** SUPPLIED DATA follows **
Lemma handle_key_event_good key s p : routed_good s (MainScreen.handle_key_event key s p).
Proof.
  unfold MainScreen.handle_key_event. case_match; [by apply routed_quiet|].
  case_match; [apply rename_key_good|]. destruct p;
    auto using sidebar_panel_key_good, list_panel_key_good, detail_panel_key_good.
Qed.

(** *** All keys *)

Lemma panel_routing_good key s : ensures P (panel_routing (W := W) key s) (good s).
Proof.
  unfold panel_routing. pose proof (handle_key_event_good key s (ms_focused_panel s)) as [Hs Hc].
  destruct (MainScreen.handle_key_event _ _ _) as [s1 result]; cbn in Hs, Hc.
  apply ensures_bind with (Q := stable s).
  - destruct (mk_overlay result) as [overlay|]; [|by apply ensures_ret].
    eapply ensures_bind; [by apply (ens_open_overlay overlay s)|].
    intros r [Hr _]. by apply ensures_ret.
  - intros s2 Hs2. destruct (mk_command result); [by apply ens_command|].
    apply ens_continue. case_match; [|done]. etransitivity; [exact Hs2|apply stable_focus].
Qed.

Lemma edit_selected_good s : ensures P (edit_selected (W := W) s) (good s).
Proof.
  unfold edit_selected. case_match; try by apply ens_continue.
  - destruct (selected_id s); [by apply ens_navigate|by apply ens_continue].
  - destruct (dp_record (ms_detail s)); [by apply ens_navigate|by apply ens_continue].
Qed.

Lemma global_key_good key s : ensures P (global_key (W := W) key s) (good s).
Proof.
  unfold global_key.
  repeat (case_match; [solve [by apply ens_open_generator|by apply ens_navigate
    |by apply ens_open_overlay|by apply ens_command|apply edit_selected_good]|]).
  apply panel_routing_good.
Qed.

Lemma sidebar_enter_good key s m : sidebar_enter (W := W) key s = Some m → ensures P m (good s).
Proof.
  unfold sidebar_enter. repeat case_match; try done; intros [= <-];
    [by apply ens_open_generator|by apply ens_navigate].
Qed.

Lemma sidebar_key_good key s m : sidebar_key (W := W) key s = Some m → ensures P m (good s).
Proof.
  unfold sidebar_key. repeat case_match; try done; intros [= <-]; by apply sidebar_move_good.
Qed.

Lemma panel_key_good key s m : panel_key (W := W) key s = Some m → ensures P m (good s).
Proof.
  unfold panel_key. case_match; [apply sidebar_key_good|apply list_key_good|apply detail_key_good].
Qed.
** End of SUPPLIED DATA **
**WHAT TO PRODUCE:** In exact wording, restate the lines of the data above from the first through the one holding "unfold panel_routing. pose", and stop after that line.

**WRITTEN RESPONSE:**
Lemma handle_key_event_good key s p : routed_good s (MainScreen.handle_key_event key s p).
Proof.
  unfold MainScreen.handle_key_event. case_match; [by apply routed_quiet|].
  case_match; [apply rename_key_good|]. destruct p;
    auto using sidebar_panel_key_good, list_panel_key_good, detail_panel_key_good.
Qed.

(** *** All keys *)

Lemma panel_routing_good key s : ensures P (panel_routing (W := W) key s) (good s).
Proof.
  unfold panel_routing. pose proof (handle_key_event_good key s (ms_focused_panel s)) as [Hs Hc].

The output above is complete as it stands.